Apart from finding a cure to the virus, education and awareness become the key actions in the fight against uninformed reactions from the public. With sustained coverage and delivery of factual reportage of information and advisories, the public will gradually understand the rationale of the authorities in enacting certain measures. Efficiency and effectiveness of the measures depend on the public’s cooperation and knowledge of the crisis. 

For example, this virus crisis has emphasised the need for general hygiene and social practices. Surgical masks and hand sanitisers have become necessities in demand. Authorities constantly publish information on how to correctly use masks to improve its efficacy and reiterated the importance of personal hygiene. This information seems to have filtered down to the public domain. Masks, sanitisers and personal hygiene filled the Social media conversation space.
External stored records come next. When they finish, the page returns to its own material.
(** X12. What [get_client] returns or raises comes from the library: a
    client it returns was built by the client constructor, with
    credentials exactly when a key was given, and those credentials were
    made from the decoded key; an exception it raises is its own
    [ValueError], and then the decoder had rejected the key, or is the
    exception of the credentials constructor or of the client constructor.
    An exception of the decoder itself never gets out. *)
Theorem get_client_provenance (gcp_service_account_key : option pyval) :
  match get_client gcp_service_account_key with
  | Ok c =>
      match gcp_service_account_key with
      | None => LanguageServiceClient None = Ok c
      | Some key =>
          exists info creds,
            json_loads key = Ok info
            /\ from_service_account_info info = Ok creds
            /\ LanguageServiceClient (Some creds) = Ok c
      end
  | Raise e =>
      (exists key e',
          gcp_service_account_key = Some key /\ json_loads key = Raise e'
          /\ e = ValueError "GCP service account key is not valid JSON.")
      \/ (exists info, from_service_account_info info = Raise e)
      \/ (exists oc, LanguageServiceClient oc = Raise e)
  end.
Proof.
  destruct gcp_service_account_key as [key|]; cbn [get_client].
  - destruct (json_loads key) as [info|e'] eqn:Hj.
    + destruct (from_service_account_info info) as [creds|e] eqn:Hc;
        cbn [rbind].
      * destruct (LanguageServiceClient (Some creds)) as [c|e] eqn:Hl.
        -- now exists info, creds.
        -- right. right. now exists (Some creds).
      * right. left. now exists info.
    + left. now exists key, e'.
  - destruct (LanguageServiceClient None) as [c|e] eqn:Hl; [reflexivity|].
    right. right. now exists None.
Qed.
End ClientProvenance.

(** ** Entities across the type columns *)

Section EntityPartition.
Context `{PyRuntime}.

Lemma py_eq_str_true (t : pyval) (n : string) :
  py_eq_str t n = true -> t = PStr n.
Proof.
  destruct t; try discriminate. cbn. intros Hs.
  apply String.eqb_eq in Hs. now subst.
Qed.

Lemma existsb_py_eq_str_false (t : pyval) (n : string) (types : list string) :
  n ∉ types -> py_eq_str t n = true -> existsb (py_eq_str t) types = false.
Proof.
  intros Hn Ht. apply py_eq_str_true in Ht. subst t.
  induction types as [|m rest IH]; [reflexivity|].
  cbn [existsb]. rewrite not_elem_of_cons in Hn. destruct Hn as [Hm Hrest].
  rewrite (IH Hrest), orb_false_r. cbn.
  apply String.eqb_neq. exact Hm.
Qed.

Lemma concat_one_type (t x : pyval) (types : list string) :
  NoDup types ->
  concat ((fun n => if py_eq_str t n then [x] else []) <$> types)
  = if existsb (py_eq_str t) types then [x] else [].
Proof.
  induction 1 as [|n rest Hn _ IH]; [reflexivity|].
  cbn [fmap list_fmap concat existsb]. rewrite IH.
  destruct (py_eq_str t n) eqn:Ht; cbn [orb app]; [| reflexivity].
  now rewrite (existsb_py_eq_str_false t n rest Hn Ht).
Qed.

Lemma concat_fmap_app {A B : Type} (f g : A -> list B) (l : list A) :
  Permutation (concat ((fun a => (f a ++ g a)%list) <$> l))
              (concat (f <$> l) ++ concat (g <$> l))%list.
Proof.
  induction l as [|a rest IH]; [reflexivity|].
  cbn [fmap list_fmap concat]. rewrite IH.
  rewrite <- !app_assoc. apply Permutation_app_head.
  rewrite !app_assoc. apply Permutation_app_tail.
  apply Permutation_app_comm.
Qed.

Lemma names_of_type_partition (entities : list pyval) (types : list string) :
  NoDup types ->
  Permutation
    (concat (names_of_type entities <$> types))
    ((fun e => dict_get e "name" PNone)
       <$> List.filter (fun e => existsb (py_eq_str (entity_type e)) types)
             entities).
Proof.
  intros Hnd. induction entities as [|e rest IH].
  - cbn [List.filter fmap list_fmap].
    induction types as [|n ns IHn]; [reflexivity|].
    cbn [fmap list_fmap concat]. apply IHn. now inversion Hnd.
  - assert (Hfun : names_of_type (e :: rest) <$> types
                   = (fun n =>
                        ((if py_eq_str (entity_type e) n
                          then [dict_get e "name" PNone] else [])
                         ++ names_of_type rest n)%list) <$> types).
    { apply list_fmap_ext. intros _ n _. unfold names_of_type, entity_type.
      cbn [List.filter]. now destruct (py_eq_str _ n). }
    rewrite Hfun, concat_fmap_app, (concat_one_type _ _ _ Hnd), IH.
    cbn [List.filter].
    now destruct (existsb _ types).
Qed.

(** X13. No entity is listed twice and none of a known type is lost: when
    the comprehension of the entity formatter has given its list for each
    of the entity types, and no type name occurs twice, the lists taken
    together hold exactly the names of the entities whose type is one of
    the types, each as many times as the entity occurs. An entity with no
    type, or with a type that is not in the enumeration, is in no list. *)
Theorem entity_names_partition (entities : list pyval) (types : list string)
    (columns : list (list pyval)) :
  NoDup types ->
  Forall2 (fun n column => entity_names entities n = Ok column)
    types columns ->
  Permutation
    (concat columns)
    ((fun e => dict_get e "name" PNone)
       <$> List.filter (fun e => existsb (py_eq_str (entity_type e)) types)
             entities).
Proof.
  intros Hnd Hcols.
  assert (Hc : columns = names_of_type entities <$> types).
  { destruct (entity_names_dicts_or_raise entities) as [Hes | Hes].
    - induction Hcols as [|n column ns cs Hn _ IH]; [reflexivity|].
      rewrite (entity_names_dicts _ _ Hes) in Hn. injection Hn as <-.
      cbn [fmap list_fmap]. f_equal. apply IH. now inversion Hnd.
    - destruct Hcols as [|n column ns cs Hn _]; [reflexivity|].
      rewrite Hes in Hn. discriminate Hn. }
  rewrite Hc. now apply names_of_type_partition.
Qed.
End EntityPartition.

Lemma entity_names_partition_witness :
  Permutation
    (concat [[]; [PStr "A"]])
    ((fun e => dict_get e "name" PNone)
       <$> List.filter
             (fun e => existsb (py_eq_str (entity_type e))
                         ["LOCATION"; "PERSON"])
             [Sample.entity;
              PDict {["name" := PStr "B"]};
              PDict (<["name" := PStr "C"]> {["type" := PStr "EVENT"]})]).
Proof.
  apply entity_names_partition.
  - repeat constructor; set_solver.
  - repeat constructor.
Defined.

(** ** A score that is not a number in the IEEE sense *)

Section ScaleNaN.
Context `{PyRuntime}.

(** X14. A NaN score fails every comparison, so it falls through to the
    last branch of each label mode: positive in binary, neutral in ternary
    and highly positive in quinary; rescale_zero_to_one gives NaN back. *)
Theorem scale_sentiment_score_nan :
  scale_sentiment_score (PFloat S754_nan) "binary" = Ok (PStr "positive")
  /\ scale_sentiment_score (PFloat S754_nan) "ternary" = Ok (PStr "neutral")
  /\ scale_sentiment_score (PFloat S754_nan) "quinary"
     = Ok (PStr "highly positive")
  /\ scale_sentiment_score (PFloat S754_nan) "rescale_zero_to_one"
     = Ok (PFloat S754_nan).
Proof.
  rewrite (scale_binary_number (PFloat S754_nan) XNaN eq_refl).
  rewrite (scale_ternary_number (PFloat S754_nan) XNaN eq_refl).
  rewrite (scale_quinary_number (PFloat S754_nan) XNaN eq_refl).
  repeat split.
Qed.
End ScaleNaN.
(** X4.  A cell whose text, once trimmed (of ASCII and non-ASCII white
    space alike), is a run of decimal digits with an optional sign, of
    magnitude below 2^53, is read by [normalizeInt] as exactly that whole
    number: no rounding, no truncation. *)
Theorem normalizeInt_reads_whole_numbers s ds :
  ds <> EmptyString ->
  all_digits ds = true ->
  (JS.digits_value ds 0 < 2 ^ 53)%Z ->
  (JS.trim s = ds \/ JS.trim s = String "+" ds ->
   normalizeInt (JS.VStr s) = Some (JS.digits_value ds 0)) /\
  (JS.trim s = String "-" ds ->
   normalizeInt (JS.VStr s) = Some (- JS.digits_value ds 0)%Z).
Proof.
  intros Hne Hd Hlt.
  destruct (Number_whole ds Hne Hd Hlt) as (Hn & Hplus & Hminus).
  destruct (trunc_int (JS.digits_value ds 0)) as [Ht Htn].
  unfold normalizeInt. cbn [JS.String_]. split.
  - intros [E | E]; rewrite E.
    + destruct ds as [|c r]; [contradiction|]. now rewrite Hn, Ht.
    + now rewrite Hplus, Ht.
  - intros E. rewrite E. now rewrite Hminus, Htn.
Qed.

Lemma normalizeInt_reads_whole_numbers_witness :
  (JS.trim (nbsp ++ "42 ") = "42" \/ JS.trim (nbsp ++ "42 ") = String "+" "42" ->
   normalizeInt (JS.VStr (nbsp ++ "42 ")) = Some (JS.digits_value "42" 0)) /\
  (JS.trim (nbsp ++ "42 ") = String "-" "42" ->
   normalizeInt (JS.VStr (nbsp ++ "42 ")) = Some (- JS.digits_value "42" 0)%Z).
Proof.
  apply (normalizeInt_reads_whole_numbers (nbsp ++ "42 ") "42").
  - discriminate.
  - reflexivity.
  - vm_compute. reflexivity.
Defined.

(** White space outside ASCII is stripped like a blank: by [trim], by
    [normalizeInt] and by the scan. *)
Example trim_unicode_space :
  JS.trim (nbsp ++ bom ++ " 7 " ++ em_space ++ line_separator ++
           ideographic_space ++ nbsp_unit) = "7" /\
  JS.trim (zero_width_space ++ " 7" ++ next_line) =
    zero_width_space ++ " 7" ++ next_line /\
  JS.trim (e_acute ++ nbsp) = e_acute.
Proof. repeat apply conj; vm_compute; reflexivity. Qed.

Example normalizeInt_unicode_space :
  normalizeInt (JS.VStr ("7" ++ nbsp)) = Some 7%Z /\
  normalizeInt (JS.VStr ("7" ++ nbsp_unit)) = Some 7%Z /\
  normalizeInt (JS.VStr (bom ++ "-12" ++ line_separator)) = Some (-12)%Z /\
  normalizeInt (JS.VStr nbsp) = None /\
  normalizeInt (JS.VStr ("7" ++ zero_width_space)) = None.
Proof. repeat apply conj; vm_compute; reflexivity. Qed.

Example scan_unicode_space :
  candidate_of 1 (Outsides.data_row (Outsides.int 7) (Outsides.int 10) nbsp) = None /\
  candidate_of 1 (Outsides.data_row (Outsides.int 7) (Outsides.int 10) nbsp_unit) = None /\
  candidate_of 1 (Outsides.data_row (JS.VStr ("7" ++ nbsp)) (Outsides.int 10)
                    (nbsp ++ "gid://A" ++ em_space)) =
    Some {| rowIndex1Based := 2; c_inventoryItemId := "gid://A";
            c_desired := 7; c_available := 10 |}.
Proof. repeat apply conj; vm_compute; reflexivity. Qed.

(** [length] and [slice] count code units: U+1F600 is two of them, and a
    cut between the two keeps the first, which [JSON.stringify] writes as
    an escape. *)
Example slice_code_units :
  JS.length ("a" ++ e_acute ++ grinning_face) = 4 /\
  JS.slice0 2 ("a" ++ e_acute ++ grinning_face) = "a" ++ e_acute /\
  JS.length (JS.slice0 3 ("a" ++ e_acute ++ grinning_face)) = 3 /\
  JS.slice0 4 ("a" ++ e_acute ++ grinning_face) = "a" ++ e_acute ++ grinning_face /\
  JS.json_escape (JS.slice0 3 ("a" ++ e_acute ++ grinning_face)) =
    "a" ++ e_acute ++ String JS.backslash "ud83d".
Proof. repeat apply conj; vm_compute; reflexivity. Qed.

(* ===================================================================== *)
(** ** The calls of a push, whatever the environment *)
(* ===================================================================== *)

Section PushCalls.
Context {O : Outside}.
Variable env : gmap string string.

(** the sequences of calls a push can make *)
Lemma push_call_sequences item loc qty cmp (w : world) :
  let r := shopifyInventorySetAvailable env item loc qty cmp w in
  (exists n, In n push_variables /\ env_lacks env n /\
     r = (inl (JS.Error ("Missing env var: " ++ n)), w)) \/
  (exists dom tok,
     env_has env "SHOPIFY_STORE_DOMAIN" dom /\
     env_has env "SHOPIFY_ADMIN_TOKEN" tok /\
     let attempt c :=
       Fetch (graphql_url dom) tok (InventorySet (set_input item loc qty c)) in
     let reread := Fetch (graphql_url dom) tok (GetInventoryLevel item loc) in
     new_events w (snd r) = [attempt cmp] \/
     new_events w (snd r) = [attempt cmp; reread] \/
     exists q, new_events w (snd r) = [attempt cmp; reread; attempt q]).
Proof.
  intros r. subst r. unfold shopifyInventorySetAvailable, bind.
  destruct (env_has_or_lacks env "SHOPIFY_STORE_DOMAIN") as [[dom Hdom]|H].
  2:{ left. eexists. split; [|split; [exact H|]]; [cbn; tauto|].
      now rewrite (requireEnv_lacks env _ w H). }
  rewrite (requireEnv_has env _ _ w Hdom).
  destruct (env_has_or_lacks env "SHOPIFY_ADMIN_TOKEN") as [[tok Htok]|H].
  2:{ left. eexists. split; [|split; [exact H|]]; [cbn; tauto|].
      now rewrite (requireEnv_lacks env _ w H). }
  rewrite (requireEnv_has env _ _ w Htok).
  destruct (env_has_or_lacks env "SHOPIFY_LOCATION_ID") as [[l Hloc]|H].
  2:{ left. eexists. split; [|split; [exact H|]]; [cbn; tauto|].
      now rewrite (requireEnv_lacks env _ w H). }
  rewrite (requireEnv_has env _ _ w Hloc).
  right. exists dom, tok. split; [exact Hdom|]. split; [exact Htok|]. cbn zeta.
  rewrite (runOnce_eq env dom tok Hdom Htok).
  destruct (fetch_set (out w) _ tok (set_input item loc qty cmp)) as [o1 r1].
  destruct (response_data r1) as [e1|d1]; cbn [fst snd].
  { left. apply new_events_app. reflexivity. }
  destruct (Shop.userErrors_of (Shop.payload_of d1)) as [|u us] eqn:Ees.
  { left. apply new_events_app. reflexivity. }
  destruct (find is_stale (u :: us)) as [s|].
  2:{ left. apply new_events_app. reflexivity. }
  rewrite (getCurrent_eq env dom tok Hdom Htok). cbn [out sheet trace].
  destruct (fetch_level o1 _ tok item loc) as [o2 r2].
  destruct (response_data r2) as [e2|d2]; cbn [fst snd].
  { right. left. apply new_events_app. cbn. now rewrite <- app_assoc. }
  destruct (Shop.available_of d2) as [current|]; cbn [fst snd].
  2:{ right. left. apply new_events_app. cbn. now rewrite <- app_assoc. }
  rewrite (runOnce_eq env dom tok Hdom Htok). cbn [out sheet trace].
  destruct (fetch_set o2 _ tok (set_input item loc qty current)) as [o3 r3].
  right. right. exists current.
  destruct (response_data r3) as [e3|d3]; cbn [fst snd].
  { apply new_events_app. cbn. now rewrite <- !app_assoc. }
  destruct (Shop.userErrors_of (Shop.payload_of d3)); cbn;
    apply new_events_app; cbn; now rewrite <- !app_assoc.
Qed.
(** ** Health *)

(** C7.  For a female subject with no hip measurement, [calculateBodyFat]
    returns the sentinel 0, whatever the other measurements and the unit,
    also where the logarithms of the formula would have no value. *)
Theorem calculateBodyFat_female_without_hip
    (log10 : Q -> option Q) (waist neck height : Q) (unit : MeasurementUnit) :
  calculateBodyFat log10 Female waist neck height None unit = Some 0%Q.
Proof. reflexivity. Qed.

Lemma newestFirst_filter (p : WeightEntry -> bool) (l : list WeightEntry) :
  newestFirst l -> newestFirst (List.filter p l).
Proof.
  unfold newestFirst. induction 1 as [|x l Hs IH Hx]; cbn [List.filter].
  - constructor.
  - destruct (p x); [|exact IH].
    constructor; [exact IH|]. now apply Forall_filter_keep.
Qed.

Lemma newestFirst_head (l : list WeightEntry) (a : WeightEntry) :
  newestFirst l -> nth_error l 0 = Some a ->
  forall e, In e l -> w_date e <= w_date a.
Proof.
  intros Hs Ha e He. destruct l as [|x l]; [discriminate|].
  cbn in Ha. injection Ha as ->.
  apply StronglySorted_inv in Hs as [_ Hall].
  destruct He as [->|He]; [lia|].
  rewrite List.Forall_forall in Hall. now apply Hall.
Qed.

Lemma nth_error_last_cons {A} (x y : A) (l : list A) :
  nth_error (x :: y :: l) (length (x :: y :: l) - 1)
  = nth_error (y :: l) (length (y :: l) - 1).
Proof.
  cbn [length]. replace (S (S (length l)) - 1)%nat with (S (length l)) by lia.
  replace (S (length l) - 1)%nat with (length l) by lia. reflexivity.
Qed.

Lemma newestFirst_last (l : list WeightEntry) (z : WeightEntry) :
  newestFirst l -> nth_error l (length l - 1) = Some z ->
  In z l /\ forall e, In e l -> w_date z <= w_date e.
Proof.
  unfold newestFirst. induction 1 as [|x l Hs IH Hx]; intros Hz.
  - discriminate.
  - destruct l as [|y l].
    + cbn in Hz. injection Hz as ->. split; [now left|].
      intros e [->|[]]. lia.
    + rewrite nth_error_last_cons in Hz.
      destruct (IH Hz) as [Hin Hmin]. split; [now right|].
      intros e [->|He]; [|now apply Hmin].
      rewrite List.Forall_forall in Hx. now apply Hx.
Qed.

Lemma filter_length_le {A} (p : A -> bool) (l : list A) :
  (length (List.filter p l) <= length l)%nat.
Proof.
  induction l as [|x l IH]; cbn; [lia|]. destruct (p x); cbn; lia.
Qed.
Definition flag_pair (w : World) (kv : string * value) : list string :=
  ["--" +:+ kv.1; flag_token w kv.2].

Definition not_None (kv : string * value) : bool := negb (is_None kv.2).

(** One pair per item whose value is not [None], in the order of the
    items. *)
Definition flag_pairs (w : World) (items : dict) : list string :=
  flat_map (flag_pair w) (List.filter not_None items).

(** A name that can be one component of a path. *)
Definition is_component (leaf : string) : bool :=
  negb (String.eqb leaf EmptyString) && negb (String.eqb leaf ".")
  && negb (PyStr.contains "/" leaf).

(** The lines of an output that a line feed completes, and what follows
    the last line feed. *)
Definition complete_lines (out : list byte) : list (list byte) :=
  removelast (bytes_split newline out).

Definition partial_line (out : list byte) : list byte :=
  List.last (bytes_split newline out) [].

(** What the loop prints for a complete line. *)
Definition shown (decode : list byte -> string) (line : list byte) : string :=
  colorize (PyStr.rstrip (decode line)).

Definition with_console (w : World) (lines : list string) : World :=
  {| files := files w; dirs := dirs w; console := console w ++ lines |}.

(** The items whose key is not [k]. *)
Definition other_key (k : string) (kv : string * value) : bool :=
  negb (String.eqb kv.1 k).
(** ** Vocabulary of the properties *)

(** A flush attempt seen through to the end of its upload: the call of
    [sendAccumulatedAudio], the reader's callback, and the settlement of
    the request with [ok]. *)
Definition flush_then_settle (trigger : string) (ok : bool)
    (this : BackendService) : BackendService :=
  let this1 := state_of (sendAccumulatedAudio trigger this) in
  let this2 := state_of (onloadend_send (new_Blob (accumulatedAudio this)) trigger this1) in
  state_of (onloadend_receive (if ok then Some tt else None) this2).

(** The flush operation invoked once for each trigger of a list. *)
Fixpoint invoke_flushes (triggers : list string) : M unit :=
  match triggers with
  | [] => ret tt
  | trigger :: rest => sendAccumulatedAudio trigger ;; invoke_flushes rest
  end.

(** The reading of "the fragments delivered between two flushes": from a
    world [w] in which a flush has just been made, the trace [tr]
    followed by the event [e] that flushes again delivers
    [arrivals (tr ++ [e])], and the payload is to be their
    concatenation. *)
Definition exact_between_flushes (w : World) (tr : list Event) (e : Event)
  : Prop :=
  forall b t,
    In (b, t) (flushes (snd (step (fst (run w tr)) e))) ->
    b = new_Blob (arrivals (tr ++ [e])).

(** The chunk requests that the flush of a phrase-boundary event ends up
    sending: one per reader started by [onresult], built by the reader's
    callback. *)
Definition speech_flush_uploads (results : list SpeechRecognitionResult)
    (this : BackendService) : list ChunkBody :=
  let r := onresult results this in
  flat_map
    (fun bt => uploads (effects_of (onloadend_send (fst bt) (snd bt) (state_of r))))
    (flushes (effects_of r)).

(** The time of the last flush made by a tick of the trace, [since] when
    there is none. *)
Fixpoint last_flush (since : Z) (w : World) (tr : list Event) : Z :=
  match tr with
  | [] => since
  | e :: tr' =>
      match step w e with
      | (w1, fx) =>
          last_flush
            (match e, flushes fx with
             | Tick now, _ :: _ => now
             | _, _ => since
             end) w1 tr'
      end
  end.

(** The reading of "a flush is triggered exactly when the elapsed time
    since the last flush exceeds the phrase timeout", at the tick at
    [now] that follows the trace [tr] of a session started at [start]. *)
Definition flush_iff_elapsed_since_last_flush
    (start : Z) (w : World) (tr : list Event) (now : Z) : Prop :=
  let this := backendService (fst (run w tr)) in
  accumulatedAudio this ++ audioQueue this <> [] ->
  (flushes (snd (step (fst (run w tr)) (Tick now))) <> [] <->
   now - last_flush start w tr > phraseTimeout this).

(** The steps of stopping a session, as they show in the effects of
    [stopRecording]. *)
Inductive StopStep :=
| CancelTimer          (* clearInterval(processingInterval) *)
| StopDetector         (* speechRecognition.stop() *)
| FinalFlush           (* the reader of the final flush is started *)
| StopPolling          (* clearInterval(transcriptionInterval) *)
| StopCapture          (* mediaRecorder.stop() *)
| StopTrack            (* track.stop() *)
| StopRequest.         (* POST /recording/stop *)

Definition StopStep_eqb (a b : StopStep) : bool :=
  match a, b with
  | CancelTimer, CancelTimer | StopDetector, StopDetector
  | FinalFlush, FinalFlush | StopPolling, StopPolling
  | StopCapture, StopCapture | StopTrack, StopTrack
  | StopRequest, StopRequest => true
  | _, _ => false
  end.

Fixpoint stop_steps (fx : list Effect) : list StopStep :=
  match fx with
  | [] => []
  | ClearInterval ProcessingInterval :: fx' => CancelTimer :: stop_steps fx'
  | SpeechStop :: fx' => StopDetector :: stop_steps fx'
  | ReadAsDataURL _ _ :: fx' => FinalFlush :: stop_steps fx'
  | ClearInterval TranscriptionInterval :: fx' => StopPolling :: stop_steps fx'
  | RecorderStop :: fx' => StopCapture :: stop_steps fx'
  | TrackStop :: fx' => StopTrack :: stop_steps fx'
  | Fetch RecordingStop _ :: fx' => StopRequest :: stop_steps fx'
  | _ :: fx' => stop_steps fx'
  end.

(** [is_subsequence p l]: the steps of [p] occur in [l] in that order. *)
Fixpoint is_subsequence (p l : list StopStep) : bool :=
  match p, l with
  | [], _ => true
  | _ :: _, [] => false
  | x :: p', y :: l' =>
      if StopStep_eqb x y then is_subsequence p' l' else is_subsequence p l'
  end.

(** The reading of "cancels the periodic timer, stops the capture source,
    stops the phrase detector, and performs the final flush, in that
    order". *)
Definition claimed_stop_order (steps : list StopStep) : Prop :=
  is_subsequence [CancelTimer; StopCapture; StopDetector; FinalFlush] steps = true.

(** In-flight work whose payload is still at the head of the
    accumulation buffer. *)
Definition held (this : BackendService) (payload : Blob) : Prop :=
  exists parts newer,
    parts <> [] /\
    accumulatedAudio this = parts ++ newer /\
    payload = new_Blob parts.

Definition retained (w : World) : Prop :=
  (forall b t, In (b, t) (readers w) -> held (backendService w) b) /\
  (forall req, In req (requests w) -> held (backendService w) (audio_data req)).

(** ** Sample sessions *)

Definition fragment (k : nat) : Blob := [Byte.x52; Byte.x49; Byte.x46; Byte.x46]
  ++ repeat Byte.x00 k.

(** One fragment every 250 ms for [n] ticks after [t0], each drained by
    the tick that follows it. *)
Fixpoint steady (n : nat) (k : nat) (t0 : Z) : list Event :=
  match n with
  | O => []
  | S n' =>
      DataAvailable (fragment k) :: Tick (t0 + 250) :: steady n' (S k) (t0 + 250)
  end.

Definition session : World := fresh "rec-1" 0 true true.

Definition fragment_a : Blob := fragment 1.
Definition fragment_b : Blob := fragment 2.

Definition phrase (text : string) : list SpeechRecognitionResult :=
  [{| isFinal := false; transcript := "interim" |};
   {| isFinal := true; transcript := text |}].

Definition quiet_env : StopEnv :=
  {| speechStop_throws := false;
     recorderStop_throws := false;
     stopResponse :=
       Some {| success := true; resp_recording_id := Some "rec-1";
               transcription := None |} |}.

(** A phrase boundary flushes [fragment_a]; the upload fails, [fragment_b]
    arrives and is drained, and a second phrase boundary flushes again. *)
Definition first_phrase : list Event :=
  [DataAvailable fragment_a; Tick 250; SpeechResult (phrase "hello")].

Definition after_first_flush : World := fst (run session first_phrase).

Definition until_second_flush : list Event :=
  [LoadEnd 0; ChunkResponse 0 false; DataAvailable fragment_b; Tick 500].

(** The session once [fragment_a] has been drained into the buffer. *)
Definition one_fragment_drained : BackendService :=
  backendService (fst (run session [DataAvailable fragment_a; Tick 250])).

(** The session with [fragment_a] delivered and no tick since. *)
Definition one_fragment_queued : BackendService :=
  backendService (fst (run session [DataAvailable fragment_a])).

Definition failing_recorder_env : StopEnv :=
  {| speechStop_throws := true;
     recorderStop_throws := true;
     stopResponse := stopResponse quiet_env |}.

(** Two fragments arrive, each drained by the tick after it. *)
Definition two_fragments_drained : BackendService :=
  backendService (fst (run session (steady 2 1 0))).

(** Thirteen ticks of steady arrival, up to the fragment that the tick at
    3250 ms will drain. *)
Definition steady_until_3250 : list Event :=
  steady 12 0 0 ++ [DataAvailable (fragment 12)].

(** A flush of [fragment_a] by a phrase boundary, up to the request its
    reader sends. *)
Definition first_upload_sent : list Event :=
  first_phrase ++ [LoadEnd 0].

Definition first_upload : ChunkBody :=
  {| recording_id := Some "rec-1";
     audio_data := fragment_a;
     detected_speech := "hello";
     chunk_count := 1 |}.

(** Two uploads overlap.  A phrase boundary flushes [fragment_a] and the
    reader sends the first request; [fragment_b] arrives and is drained,
    a second phrase boundary flushes both fragments and the reader sends
    the second request; then the first request is answered with
    success.  The second request is still in flight. *)
Definition overlapping_uploads : list Event :=
  [DataAvailable fragment_a; Tick 250;
   SpeechResult [{| isFinal := true; transcript := "one" |}];
   LoadEnd 0;
   DataAvailable fragment_b; Tick 500;
   SpeechResult [{| isFinal := true; transcript := "one" |};
                 {| isFinal := true; transcript := " two" |}];
   LoadEnd 0;
   ChunkResponse 0 true].

(** One fragment, then silence: the ticks up to 3500 ms find the queue
    empty and the one at 3500 ms makes the idle flush; its upload
    succeeds, and a new fragment arrives for the tick at 3750 ms. *)
Definition silence_then_arrival : list Event :=
  DataAvailable fragment_a
  :: map (fun k => Tick (250 * Z.of_nat k)) (seq 1 14)
  ++ [LoadEnd 0; ChunkResponse 0 true; DataAvailable fragment_b].

(** ** Vocabulary of the further properties *)

(** A string of white space only, the empty one included. *)
Fixpoint is_blank (s : string) : bool :=
  match s with
  | EmptyString => true
  | String c s' => is_white_space c && is_blank s'
  end.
There were more than 275,000 mentions of the protective measures and it became a sense of civic duty to inform others in social media. 

Meltwater’s Explore highlighted a particular Twitter post by Joel Tay which received the highest rate of engagement in social media. The quirky post was retweeted more than 153,000 times and had 258,000 likes. The young Twitter user took upon himself to introduce the different versions of masks that could be worn to combat the virus. The post also took a light-hearted take on facial masks and explained its irrelevance. Tay also credited the Facebook group which created and shared the informative poster, further expanding the network of information. Befittingly, information and knowledge on how to fight the virus can be as viral as the disease itself. This reflects how society can use both mainstream and social media to influence behavioural patterns in people through discursive information.


Helping One Another Through Facts & the Media

Caution must also be taken when such a powerful tool like social media is accessible to anyone. Contrarily to Tay’s civic-mindedness, another individual may take a stance which breeds contempt and ill-will in the social media realm. Misinformation on the coronavirus outbreak may accelerate panic amongst the public. People blame the origins of the disease and this does not help to alleviate the problem. These actions are counterintuitive in finding solutions to eradicate the problem and help those in need. 

During desperate times such as this outbreak, the human spirit needs to prevail and communication becomes key in finding ways to help one another during a crisis. The media is a vital bridge between people so that factual information can be shared across nations. The first step on that bridge is to reinforce the credibility and responsibility of major media outlets to deliver the correct messages to the people. Subsequently, knowledge and awareness of the audience to examine the integrity of questionable sources will help nullify the adverse effects of fake news. In doing so, we will be able to successfully cross that bridge with courage and cooperation from everyone with the help of the media’s role in calming fears.